Effects of CDP-choline and the combination of CDP-choline and galantamine differ in an animal model of schizophrenia: development of a selective alpha7 nicotinic acetylcholine receptor agonist strategy

• Published in: European neuropsychopharmacology Vol. 18; no. 2; p. 147
• Main Authors: Deutsch, Stephen I, Rosse, Richard B, Schwartz, Barbara L, Schooler, Nina R, Gaskins, Brooke L, Long, Katrice D, Mastropaolo, John
• Format: Journal Article
• Language: English
• Published: Netherlands 01.02.2008
• Subjects: Analysis of Variance; Animals; Behavior, Animal - drug effects; Cholinesterase Inhibitors - therapeutic use; Cytidine Diphosphate Choline - therapeutic use; Disease Models, Animal; Dizocilpine Maleate - pharmacology; Drug Interactions; Drug Therapy, Combination; Excitatory Amino Acid Antagonists - pharmacology; Galantamine - therapeutic use; Male; Mice; Nootropic Agents - therapeutic use; Schizophrenia - drug therapy
• ISSN: 0924-977X

The regionally selective reduction of expression of the alpha7 nicotinic acetylcholine receptor (alpha7 nAChR) in schizophrenia underlies impaired sensory inhibition, a possible endophenotype of the disorder. This ligand-gated ion channel receptor has been proposed as a pharmacotherapeutic target in schizophrenia.
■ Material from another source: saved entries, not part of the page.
(** X1: in a model a node labelled accepting has an accepting color and a node
    labelled rejecting a color that is not accepting, so the two never share
    a color. *)
Theorem accepting_partition apta codec cgraph clique cls a n c :
  encode_dfa_id apta codec cgraph clique = Ok cls ->
  satisfies a cls = true ->
  var_true a codec (ColorNode n c) = true ->
  (In n (accepting apta) -> var_true a codec (ColorAccepting c) = true) /\
  (In n (rejecting apta) -> var_true a codec (ColorAccepting c) = false).
Proof.
  intros He Hs Hx. destruct (encode_model_base _ _ _ _ _ _ He Hs) as [_ Hb].
  apply base_parts in Hb as (_ & H2 & _).
  apply var_true_inv in Hx as [Hv Hx]. cbn [id_of] in Hx.
  apply valid_node in Hv as [Hn Hc].
  assert (Hz : var_true a codec (ColorAccepting c) = a (z_id codec c)).
  { apply (var_true_valid a codec (ColorAccepting c)). cbn [valid].
    apply in_range_iff, Hc. }
  rewrite Hz. split; intros Hin.
  - pose proof (satisfies_In a _ _ H2
                  (In_partition_acc codec apta c n Hc Hin)) as H.
    cbn [clause_true existsb] in H.
    rewrite lit_true_neg, lit_true_pos, Hx in H
      by (first [apply x_id_pos | apply z_id_pos]; (assumption || lia)).
    cbn in H. rewrite orb_false_r in H. exact H.
  - pose proof (satisfies_In a _ _ H2
                  (In_partition_rej codec apta c n Hc Hin)) as H.
    cbn [clause_true existsb] in H.
    rewrite !lit_true_neg, Hx in H
      by (first [apply x_id_pos | apply z_id_pos]; (assumption || lia)).
    cbn in H. rewrite orb_false_r in H. apply negb_true_iff. exact H.
Qed.

Lemma accepting_partition_witness :
  exists cls,
    encode_dfa_id apta3 (codec3 None) (consistency_graph apta3) None = Ok cls /\
    satisfies model3 cls = true /\
    var_true model3 (codec3 None) (ColorNode 1 0) = true /\
    (In 1 (accepting apta3) ->
     var_true model3 (codec3 None) (ColorAccepting 0) = true).
Proof.
  eexists.
  assert (He : encode_dfa_id apta3 (codec3 None) (consistency_graph apta3) None
               = Ok _) by (vm_compute; reflexivity).
  split; [exact He|].
  match goal with
  | |- satisfies model3 ?c = true /\ _ =>
      assert (Hs : satisfies model3 c = true) by (vm_compute; reflexivity)
  end.
  split; [exact Hs|].
  assert (Hx : var_true model3 (codec3 None) (ColorNode 1 0) = true)
    by (vm_compute; reflexivity).
  split; [exact Hx|].
  exact (proj1 (accepting_partition apta3 (codec3 None)
                  (consistency_graph apta3) None _ model3 1 0 He Hs Hx)).
Defined.

(** X3: in a model two nodes joined by an edge of the consistency graph never
    have the same color. *)
Theorem conflict_exclusion apta codec cgraph clique cls a u v c :
  encode_dfa_id apta codec cgraph clique = Ok cls ->
  satisfies a cls = true ->
  In (u, v) cgraph ->
  var_true a codec (ColorNode u c) = true ->
  var_true a codec (ColorNode v c) = false.
Proof.
  intros He Hs Hin Hu. destruct (encode_model_base _ _ _ _ _ _ He Hs) as [Hok Hb].
  apply base_parts in Hb as (_ & _ & _ & _ & H5).
  apply var_true_inv in Hu as [Hv Hu]. cbn [id_of] in Hu.
  apply valid_node in Hv as [Hn Hc].
  destruct Hok as (_ & _ & O5).
  destruct (O5 ltac:(lia) u v Hin) as [Nu Nv].
  rewrite (var_true_valid a codec (ColorNode v c))
    by (cbn [valid]; rewrite andb_true_iff, !in_range_iff; auto).
  cbn [id_of].
  pose proof (satisfies_In a _ _ H5 (In_conflicts codec cgraph u v c Hin Hc))
    as H.
  cbn [clause_true existsb] in H.
  rewrite !lit_true_neg, Hu in H by (apply x_id_pos; assumption).
  cbn in H. rewrite orb_false_r in H. apply negb_true_iff. exact H.
Qed.

Lemma conflict_exclusion_witness :
  exists cls,
    encode_dfa_id apta3 (codec3 None) (consistency_graph apta3) None = Ok cls /\
    satisfies model3 cls = true /\
    In (1, 2) (consistency_graph apta3) /\
    var_true model3 (codec3 None) (ColorNode 1 0) = true /\
    var_true model3 (codec3 None) (ColorNode 2 0) = false.
Proof.
  eexists.
  assert (He : encode_dfa_id apta3 (codec3 None) (consistency_graph apta3) None
               = Ok _) by (vm_compute; reflexivity).
  split; [exact He|].
  match goal with
  | |- satisfies model3 ?c = true /\ _ =>
      assert (Hs : satisfies model3 c = true) by (vm_compute; reflexivity)
  end.
  split; [exact Hs|].
  assert (Hi : In (1, 2) (consistency_graph apta3)) by (left; reflexivity).
  split; [exact Hi|].
  assert (Hx : var_true model3 (codec3 None) (ColorNode 1 0) = true)
    by (vm_compute; reflexivity).
  split; [exact Hx|].
  exact (conflict_exclusion apta3 (codec3 None) (consistency_graph apta3) None
           _ model3 1 2 0 He Hs Hi Hx).
Defined.

(** X2: in a model, once the parent of a non-root node has color [i], the node
    has color [j] exactly when the transition on the token of its incoming
    edge goes from [i] to [j]. *)
Theorem parent_coupling apta codec cgraph clique cls a node parent rest src t
  i j :
  encode_dfa_id apta codec cgraph clique = Ok cls ->
  satisfies a cls = true ->
  In node (nodes apta) -> node <> 0 ->
  tree_parents apta node = parent :: rest ->
  source apta node = Some src ->
  dict_get (alphabet apta) src = Ok t ->
  var_true a codec (ColorNode parent i) = true ->
  (var_true a codec (ColorNode node j) = true <->
   var_true a codec (ParentRelation t i j) = true).
Proof.
  intros He Hs Hin Hne E1 E2 E3 Hp.
  destruct (encode_model_base _ _ _ _ _ _ He Hs) as [Hok Hb].
  apply base_parts in Hb as (_ & _ & H3 & _).
  apply var_true_inv in Hp as [Hv Hp]. cbn [id_of] in Hp.
  apply valid_node in Hv as [Np Hi].
  assert (Hnr : In node (non_root_nodes apta))
    by (apply In_non_root_nodes; auto).
  destruct Hok as (_ & O3 & _).
  destruct (O3 ltac:(lia) node Hnr)
    as (Nn & parent' & rest' & src' & t' & E1' & E2' & E3' & _ & Nt).
  rewrite E1 in E1'. inversion E1'; subst parent' rest'.
  rewrite E2 in E2'. inversion E2'; subst src'.
  rewrite E3 in E3'. inversion E3'; subst t'.
  assert (Ep : parent_of apta node = parent)
    by (unfold parent_of; rewrite E1; reflexivity).
  assert (Et : token_of apta node = t)
    by (unfold token_of; rewrite E2, E3; reflexivity).
  assert (Hnn0 : 0 <= n_nodes codec) by (unfold node_ok in Np; lia).
  assert (Hj : var_true a codec (ColorNode node j) = true \/
               var_true a codec (ParentRelation t i j) = true ->
               0 <= j < n_colors codec).
  { intros [H | H]; apply var_true_inv in H as [H _]; cbn [valid] in H;
      rewrite ?andb_true_iff, !in_range_iff in H; tauto. }
  assert (Hcl : 0 <= j < n_colors codec ->
                (a (x_id codec node j) = true <->
                 a (y_id codec t i j) = true)).
  { intros Hjr.
    destruct (In_coupling codec apta node i j Hnr Hi Hjr) as [I1 I2].
    rewrite Ep, Et in I1, I2.
    pose proof (satisfies_In a _ _ H3 I1) as C1.
    pose proof (satisfies_In a _ _ H3 I2) as C2.
    cbn [clause_true existsb] in C1, C2.
    rewrite !lit_true_neg, !lit_true_pos, Hp in C1, C2
      by (first [apply x_id_pos | apply y_id_pos]; (assumption || lia)).
    cbn in C1, C2.
    destruct (a (x_id codec node j)), (a (y_id codec t i j));
      cbn in C1, C2; split; congruence. }
  split; intros H.
  - pose proof (Hj (or_introl H)) as Hjr.
    apply var_true_inv in H as [_ H]. cbn [id_of] in H.
    rewrite (var_true_valid a codec (ParentRelation t i j))
      by (cbn [valid]; rewrite !andb_true_iff, !in_range_iff; auto).
    apply Hcl; assumption.
  - pose proof (Hj (or_intror H)) as Hjr.
    apply var_true_inv in H as [_ H]. cbn [id_of] in H.
    rewrite (var_true_valid a codec (ColorNode node j))
      by (cbn [valid]; rewrite !andb_true_iff, !in_range_iff; auto).
    apply Hcl; assumption.
Qed.

Lemma parent_coupling_witness :
  exists cls,
    encode_dfa_id apta3 (codec3 None) (consistency_graph apta3) None = Ok cls /\
    satisfies model3 cls = true /\
    (var_true model3 (codec3 None) (ColorNode 2 1) = true <->
     var_true model3 (codec3 None) (ParentRelation 1 0 1) = true).
Proof.
  eexists.
  assert (He : encode_dfa_id apta3 (codec3 None) (consistency_graph apta3) None
               = Ok _) by (vm_compute; reflexivity).
  split; [exact He|].
  match goal with
  | |- satisfies model3 ?c = true /\ _ =>
      assert (Hs : satisfies model3 c = true) by (vm_compute; reflexivity)
  end.
  split; [exact Hs|].
  apply (parent_coupling apta3 (codec3 None) (consistency_graph apta3) None
           _ model3 2 0 [] "b" 1 0 1 He Hs).
  - cbn. auto.
  - lia.
  - reflexivity.
  - reflexivity.
  - reflexivity.
  - vm_compute. reflexivity.
Defined.

(** *** Decoding, the other way round *)

(** X4: every nonzero literal whose magnitude is an id of kinds 0-2 decodes to
    the descriptor of the one valid variable with that id, flagged by the
    sign of the literal. *)
Theorem decode_right_inverse (self : Codec) (lit : Z) :
  nonneg self ->
  1 <= Z.abs lit <= sum (firstn 3 (counts self)) ->
  exists v d,
    valid self v = true /\ encode self v = Ok (Z.abs lit) /\
    descriptor v (0 <? lit) = Some d /\ decode self lit = Ok d.
Proof.
  intros Hnn Hl. rewrite off3_eq in Hl.
  pose proof Hnn as (Hn & Hc & Ht).
  pose proof (tri_nonneg (n_colors self)).
  assert (0 <= n_colors self * n_tokens self) by nia.
  destruct (id_of_surj self (Z.abs lit) Hnn) as (v & Hv & Hid).
  { rewrite total_eq. lia. }
  pose proof (id_of_bounds self v Hv) as Hb.
  assert (Hlit : lit = if 0 <? lit then id_of self v else - id_of self v).
  { rewrite Hid. destruct (Z.ltb_spec 0 lit); lia. }
  pose proof (encode_valid self v Hv) as He. rewrite Hid in He.
  exists v.
  destruct v; cbn [kind_bounds fst snd] in Hb; try lia;
    cbn [valid] in Hv; rewrite ?andb_true_iff, !in_range_iff in Hv;
    cbn [descriptor id_of] in *; eexists;
    (split; [cbn [valid]; rewrite ?andb_true_iff, !in_range_iff; tauto|]);
    (split; [exact He|]); (split; [reflexivity|]); rewrite Hlit at 1.
  - apply decode_z. tauto.
  - apply decode_x; tauto.
  - apply decode_y; tauto || lia.
Qed.

Lemma decode_right_inverse_witness :
  nonneg (mkCodec 3 2 2 None) /\
  exists v d,
    valid (mkCodec 3 2 2 None) v = true /\
    encode (mkCodec 3 2 2 None) v = Ok (Z.abs (-12)) /\
    descriptor v (0 <? -12) = Some d /\
    decode (mkCodec 3 2 2 None) (-12) = Ok d.
Proof.
  assert (H : nonneg (mkCodec 3 2 2 None)) by (unfold nonneg; cbn; lia).
  split; [exact H|].
  apply (decode_right_inverse (mkCodec 3 2 2 None) (-12) H). cbn. lia.
Defined.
The current study examined the effect of CDP-choline alone and the combination of CDP-choline and galantamine, administered acutely and once-daily for five consecutive days, in an animal model of NMDA receptor hypofunction that is relevant to schizophrenia. The results support the allosteric modulatory influence of galantamine on CDP-choline; however, individual doses of CDP-choline and galantamine must be carefully titrated in order to achieve optimal levels of alpha7 nAChR "agonism" that may be necessary for the desired therapeutic effect.